## EXERCISE DETAILS:
After locating the line that contains "undoLock. split; [cbn; by rewrite E1|]." in the records below, write out exactly that line and each line after it through the one that contains "- apply (pending_ext", and nothing else.

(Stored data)
_ _ _ _ _
(* ===== verification/PyramidCommit.v ===== *)
(** * Two-phase commit on the bank of the comparison protocols

    The decision on accepted blocks ([AcceptCommitShard]), runs of the four
    operations of the application, and what they promise together: the values a
    block locks are written all at once when it is committed, and not at all
    when it is aborted, whatever other blocks do in between - as long as no
    other decision names one of its keys. The code does not establish that last
    condition; the end of the file shows the two ways in which it fails. *)

From S2P Require Import Prelude BitVector Convert Hash Wire Types PyramidTypes RangeTree.
From S2P Require Import Store MemDB Codecs BankTx Bank BankSpec PyramidBank PyramidBankSpec.
Import PyramidBank.
Local Open Scope Z_scope.

(** ** What a decision does *)

(** The balances and the locks. *)
Definition View : Type := (string -> Z) * gmap string Z.

Definition decide1 (rt : RangeTree.t) (commit : bool) (keys : gset string) (s : View) : View :=
  ((fun k => if commit && inRange rt keys k then default (s.1 k) (s.2 !! k) else s.1 k),
   filter (fun e => inRange rt keys e.1 = false) s.2).

Lemma decide1_locks rt commit keys s k :
  (decide1 rt commit keys s).2 !! k = if inRange rt keys k then None else s.2 !! k.
Proof.
  cbn. destruct (inRange rt keys k) eqn:E.
  - apply map_lookup_filter_None. right. intros v _. cbn. by rewrite E.
  - destruct (s.2 !! k) as [v|] eqn:Ek; [|by apply map_lookup_filter_None; left].
    by apply map_lookup_filter_Some.
Qed.

Section commit.
Context `{Hash, StdTime, DBLaws, !Codec pbTransferTx, !Codec pbBankData, !Codec pbBlock}.
Context (unmarshalError : bytes -> string).

Lemma decidedKeys_spec txs rw : decidedKeys unmarshalError txs rw = Ok (rw.1, rw.2 ∪ allKeys txs).
Proof.
  revert rw. induction txs as [|tx txs IH]; intros rw; cbn [decidedKeys allKeys].
  { by rewrite (right_id_L ∅ (∪)), <- surjective_pairing. }
  destruct (unmarshal_decoded unmarshalError tx) as (x & -> & Hx). cbn [gbind]. rewrite IH. unfold keysOf.
  destruct (decoded tx) as [t|]; [subst x; cbn|destruct Hx as [e ->]].
  - by rewrite (assoc_L (∪)).
  - by rewrite (left_id_L ∅ (∪)).
Qed.

(** The locks and the batch stand for the balances and the locks of a view. *)
Definition pending (bal0 : string -> Z) (s : gmap string Z * list BatchOp) (v : View) : Prop :=
  s.1 = v.2 /\ typedMap s.1 /\ exists entries : list (string * Z),
    s.2 = map MemoryDB.putOp entries /\ NoDup entries.*1 /\ Forall (fun e => in_u 32 e.2) entries /\
    (forall k, k ∈ entries.*1 -> s.1 !! k = None) /\
    forall k, v.1 k = default (bal0 k) ((list_to_map entries : gmap string Z) !! k).

Lemma pending_ext bal0 s v v' : pending bal0 s v -> (forall k, v'.1 k = v.1 k) -> v'.2 = v.2 -> pending bal0 s v'.
Proof.
  intros (E1 & T & entries & E2 & N & R & D & B) Eb El. split; [congruence|]. split; [done|].
  exists entries. split_and!; [done..|]. intros k. by rewrite Eb.
Qed.

Lemma pending_undo bal0 s v key : pending bal0 s v ->
  pending bal0 (undoLock s.1 key, s.2) (v.1, delete key v.2).
Proof.
  intros (E1 & T & entries & E2 & N & R & D & B). unfold undoLock. split; [cbn; by rewrite E1|].
  split; [by apply map_Forall_delete|]. exists entries. split_and!; [done..| |done].
  intros k Hk. cbn. destruct (decide (k = key)) as [->|Hne]; [apply lookup_delete_eq|].
  rewrite lookup_delete_ne by done. by apply D.
Qed.

Lemma pending_release bal0 s v key : pending bal0 s v ->
  pending bal0 (releaseLock s.1 key s.2)
    ((fun k => if bool_decide (k = key) then default (v.1 k) (v.2 !! k) else v.1 k), delete key v.2).
Proof.
  intros Hp. pose proof Hp as (E1 & T & entries & E2 & N & R & D & B). unfold releaseLock.
  destruct (s.1 !! key) as [value|] eqn:Ek.
  - split; [cbn; by rewrite E1|]. split; [by apply map_Forall_delete|].
    exists ((key, value) :: entries). cbn. rewrite E2. split; [done|].
    assert (key ∉ entries.*1) as Hn by (intros Hin%D; congruence). split; [by constructor|].
    split; [constructor; [by apply (T key)|done]|]. split.
    + intros k [->|Hk]%elem_of_cons; [apply lookup_delete_eq|].
      rewrite lookup_delete_ne by (intros ->; done). by apply D.
    + intros k. case_bool_decide as Hk.
      * subst k. by rewrite <- E1, Ek, lookup_insert_eq.
      * by rewrite lookup_insert_ne by done.
  - apply (pending_ext bal0 _ v); [by rewrite <- surjective_pairing| |].
    + intros k. cbn. case_bool_decide as Hk; [|done]. subst k. by rewrite <- E1, Ek.
    + cbn. apply delete_id. by rewrite <- E1.
Qed.

Lemma releaseKeys_spec rt commit keys bal0 s v : pending bal0 s v ->
  exists s', releaseKeys (Some rt) commit keys s = Ok s' /\
    pending bal0 s' (decide1 rt commit (list_to_set keys) v).
Proof.
  revert s v. induction keys as [|key keys IH]; intros s v Hp; cbn [releaseKeys].
  { exists s. split; [done|]. apply (pending_ext _ _ _ _ Hp).
    - intros k. cbn. by rewrite andb_false_r.
    - apply map_eq. intros k. rewrite decide1_locks. unfold inRange. by rewrite bool_decide_false by set_solver. }
  cbn [RangeDB.search deref gbind].
  assert (forall k, inRange rt (list_to_set (key :: keys)) k =
    (bool_decide (k = key) && RangeTree.Search rt key) || inRange rt (list_to_set keys) k) as Er.
  { intros k. unfold inRange. destruct (decide (k = key)) as [->|Hne].
    - rewrite !bool_decide_true by set_solver. cbn. by destruct (RangeTree.Search rt key), (bool_decide _).
    - rewrite (bool_decide_false (k = key)) by done. cbn. f_equal. apply bool_decide_ext. set_solver. }
  destruct (RangeTree.Search rt key) eqn:Es.
  - set (v1 := ((fun k => if commit && bool_decide (k = key) then default (v.1 k) (v.2 !! k) else v.1 k), delete key v.2)).
    assert (pending bal0 (if commit then releaseLock s.1 key s.2 else (undoLock s.1 key, s.2)) v1) as Hp1
      by (destruct commit; [by apply pending_release|by apply pending_undo]).
    destruct (IH _ v1 Hp1) as (s' & -> & Hs'). exists s'. split; [done|]. apply (pending_ext _ _ _ _ Hs').
    + intros k. unfold v1. cbn. rewrite Er, andb_true_r. destruct commit; cbn; [|done].
      case_bool_decide as Hk; cbn; [subst k; rewrite lookup_delete_eq; cbn; by destruct (inRange _ _ _)|].
      by rewrite lookup_delete_ne.
    + apply map_eq. intros k. rewrite !decide1_locks, Er, andb_true_r. unfold v1. cbn.
      case_bool_decide as Hk; cbn; [subst k; rewrite lookup_delete_eq; by destruct (inRange _ _ _)|].
      by rewrite lookup_delete_ne.
  - destruct (IH s v Hp) as (s' & -> & Hs'). exists s'. split; [done|].
    apply (pending_ext _ _ _ _ Hs').
    + intros k. cbn. rewrite Er, andb_false_r. done.
    + apply map_eq. intros k. by rewrite !decide1_locks, Er, andb_false_r.
Qed.

(** *** The blocks a decision names *)

Definition namedKeys (app : Application) (hs : bytes) : go (option (gset string)) :=
  let! block := acceptedBlock app hs in Ok (block ← block; Some (allKeys (Bank.crossTxs block))).

Fixpoint decideRun (app : Application) (rt : RangeTree.t) (commits : list bool) (i : Z) (hashes : list bytes)
    (v : View) : go View :=
  match hashes with
  | [] => Ok v
  | hs :: hashes =>
      let! keys := namedKeys app hs in
      match keys with
      | None => decideRun app rt commits (i + 1) hashes v
      | Some keys => let! commit := idx commits i in decideRun app rt commits (i + 1) hashes (decide1 rt commit keys v)
      end
  end.

Lemma decideBlocks_spec app rt commits i hashes bal0 s v v' : pending bal0 s v ->
  decideRun app rt commits i hashes v = Ok v' ->
  exists s' rs, decideBlocks unmarshalError app (Some rt) commits i hashes s = Ok (s', rs) /\
    pending bal0 s' v' /\ length rs = length hashes.
Proof.
  revert i s v. induction hashes as [|hs hashes IH]; intros i s v Hp; cbn [decideRun decideBlocks].
  { intros [= <-]. by exists s, []. }
  unfold namedKeys. intros (keys & (block & -> & [= <-])%gbind_Ok & E)%gbind_Ok. cbn [gbind].
  destruct block as [block|]; cbn [mbind option_bind] in E.
  - apply gbind_Ok in E as (commit & Ec & E). rewrite decidedKeys_spec. cbn [gbind snd]. rewrite Ec. cbn [gbind].
    destruct (releaseKeys_spec rt commit (elements (∅ ∪ allKeys (Bank.crossTxs block))) bal0 s v Hp) as (s1 & -> & Hp1).
    rewrite list_to_set_elements_L, (left_id_L ∅ (∪)) in Hp1. cbn [gbind].
    destruct (IH _ _ _ Hp1 E) as (s' & rs & -> & Hp' & L). cbn [gbind]. eexists s', _.
    split; [done|]. split; [done|]. cbn. by rewrite L.
  - cbn [gbind]. destruct (IH _ _ _ Hp E) as (s' & rs & -> & Hp' & L). cbn [gbind]. eexists s', _.
    split; [done|]. split; [done|]. cbn. by rewrite L.
Qed.

Lemma AcceptCommitShard_run app rt hashes commits chain v' : wfApp app -> KeyRangeTree app !! chain = Some rt ->
  decideRun app rt commits 0 hashes (balance (db app), LockedKeys app) = Ok v' ->
  exists app' rs, AcceptCommitShard unmarshalError app hashes commits chain = Ok (app', (mkExec rs, (1, 0, 0))) /\
    sameConfig app app' /\ blockDB app' = blockDB app /\ wfApp app' /\ length rs = length hashes /\
    LockedKeys app' = v'.2 /\ (forall k, balance (db app') k = v'.1 k).
Proof.
  intros [Hd Hl] Hrt Hrun. unfold AcceptCommitShard. rewrite Hrt.
  destruct (decideBlocks_spec app rt commits 0 hashes (balance (db app)) (LockedKeys app, [])
    (balance (db app), LockedKeys app) v') as ([locks batch] & rs & -> & Hp & L); [|done|].
  { split; [done|]. split; [done|]. exists []. split_and!; [done|constructor|constructor|by intros k ?%elem_of_nil|done]. }
  cbn [gbind]. destruct Hp as (E1 & T & entries & E2 & N & R & D & B). cbn [fst snd] in *. subst locks batch.
  assert (rev entries ≡ₚ entries) as Hrev by (symmetry; apply Permutation_rev).
  destruct (writeBatch_spec (MemoryDB.NewMemoryDB (db app)) (rev entries)) as (d & E & Hd' & Hb); [done| |by rewrite Hrev|].
  { by rewrite Hrev. }
  unfold MemoryDB.writeBatch in E. rewrite map_rev in E. cbn [MemoryDB.db MemoryDB.NewMemoryDB] in E.
  destruct (PrefixStore.WriteBatch _ _) as [d1 [err|]]; [done|]. injection E as ->.
  eexists _, rs. split; [reflexivity|]. split; [done|]. split; [done|]. split; [by split|]. split; [done|].
  split; [done|]. intros k. change (balance d k = v'.1 k). rewrite Hb, B. cbn. do 2 f_equal.
  apply list_to_map_proper; [|done]. by rewrite Hrev.
Qed.

(** *** What has returned *)

Lemma decideBlocks_Ok app rt commits i hashes s s' v : decideBlocks unmarshalError app rt commits i hashes s = Ok s' ->
  forall rt', exists v', decideRun app rt' commits i hashes v = Ok v'.
Proof.
  intros E rt'. revert i s s' v E. induction hashes as [|hs hashes IH]; intros i s s' v; cbn [decideRun decideBlocks]; [eauto|].
  intros (block & Eb & E)%gbind_Ok. apply gbind_Ok in E as ([s1 r] & E1 & E).
  apply gbind_Ok in E as ([s2 rs] & E & _). unfold namedKeys. rewrite Eb. cbn [gbind].
  destruct block as [block|]; cbn [mbind option_bind]; [|by eapply IH].
  apply gbind_Ok in E1 as ([a b] & _ & E1). apply gbind_Ok in E1 as (commit & -> & _). by eapply IH.
Qed.

Lemma lockTxs_Ok app locks datas i txs m b x : lockTxs unmarshalError app datas i txs m = Ok x ->
  exists r, lockRun locks datas i txs b = Ok r.
Proof.
  revert i m b x. induction txs as [|tx txs IH]; intros i m b x; cbn [lockTxs lockRun]; [eauto|].
  intros (data & -> & E)%gbind_Ok. apply gbind_Ok in E as ([m1 r] & (csd & Ec & _)%gbind_Ok & E).
  apply gbind_Ok in E as ([m2 rs] & E & _). cbn [gbind]. rewrite Ec. cbn [gbind].
  destruct (IH (i + 1) m1 (applyTx (lockOutcome locks csd tx) b) _ E) as ([b2 oks] & ->). by eexists.
Qed.

Lemma storeBlock_Ok app block x : storeBlock app block = Ok x ->
  exists bz, Block.ProtoBytes (fst (PyramidBlock.Hash_ block)) = Ok bz.
Proof.
  unfold storeBlock. destruct (PyramidBlock.Hash_ block) as [b hs]. cbn [fst].
  unfold PrefixStore.SetBlockByHeight, PrefixStore.SetBlockByHash, PrefixStore.SetState.
  destruct (dbSet_spec (blockDB app) (PrefixStore.toStateKey (PrefixStore.heightKey (Header.Height (Block.Header b))
    (Header.ChainID (Block.Header b)))) hs) as (d & E & _); [done|].
  cbn [storedHash]. rewrite E. intros ([d' err] & (bz & Eb & _)%gbind_Ok & _)%gbind_Ok. by exists bz.
Qed.
End commit.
_ _ _ _ _
## SOLUTION TO THIS EXERCISE:
  intros (E1 & T & entries & E2 & N & R & D & B). unfold undoLock. split; [cbn; by rewrite E1|].
  split; [by apply map_Forall_delete|]. exists entries. split_and!; [done..| |done].
  intros k Hk. cbn. destruct (decide (k = key)) as [->|Hne]; [apply lookup_delete_eq|].
  rewrite lookup_delete_ne by done. by apply D.
Qed.

Lemma pending_release bal0 s v key : pending bal0 s v ->
  pending bal0 (releaseLock s.1 key s.2)
    ((fun k => if bool_decide (k = key) then default (v.1 k) (v.2 !! k) else v.1 k), delete key v.2).
Proof.
  intros Hp. pose proof Hp as (E1 & T & entries & E2 & N & R & D & B). unfold releaseLock.
  destruct (s.1 !! key) as [value|] eqn:Ek.
  - split; [cbn; by rewrite E1|]. split; [by apply map_Forall_delete|].
    exists ((key, value) :: entries). cbn. rewrite E2. split; [done|].
    assert (key ∉ entries.*1) as Hn by (intros Hin%D; congruence). split; [by constructor|].
    split; [constructor; [by apply (T key)|done]|]. split.
    + intros k [->|Hk]%elem_of_cons; [apply lookup_delete_eq|].
      rewrite lookup_delete_ne by (intros ->; done). by apply D.
    + intros k. case_bool_decide as Hk.
      * subst k. by rewrite <- E1, Ek, lookup_insert_eq.
      * by rewrite lookup_insert_ne by done.
  - apply (pending_ext bal0 _ v); [by rewrite <- surjective_pairing| |].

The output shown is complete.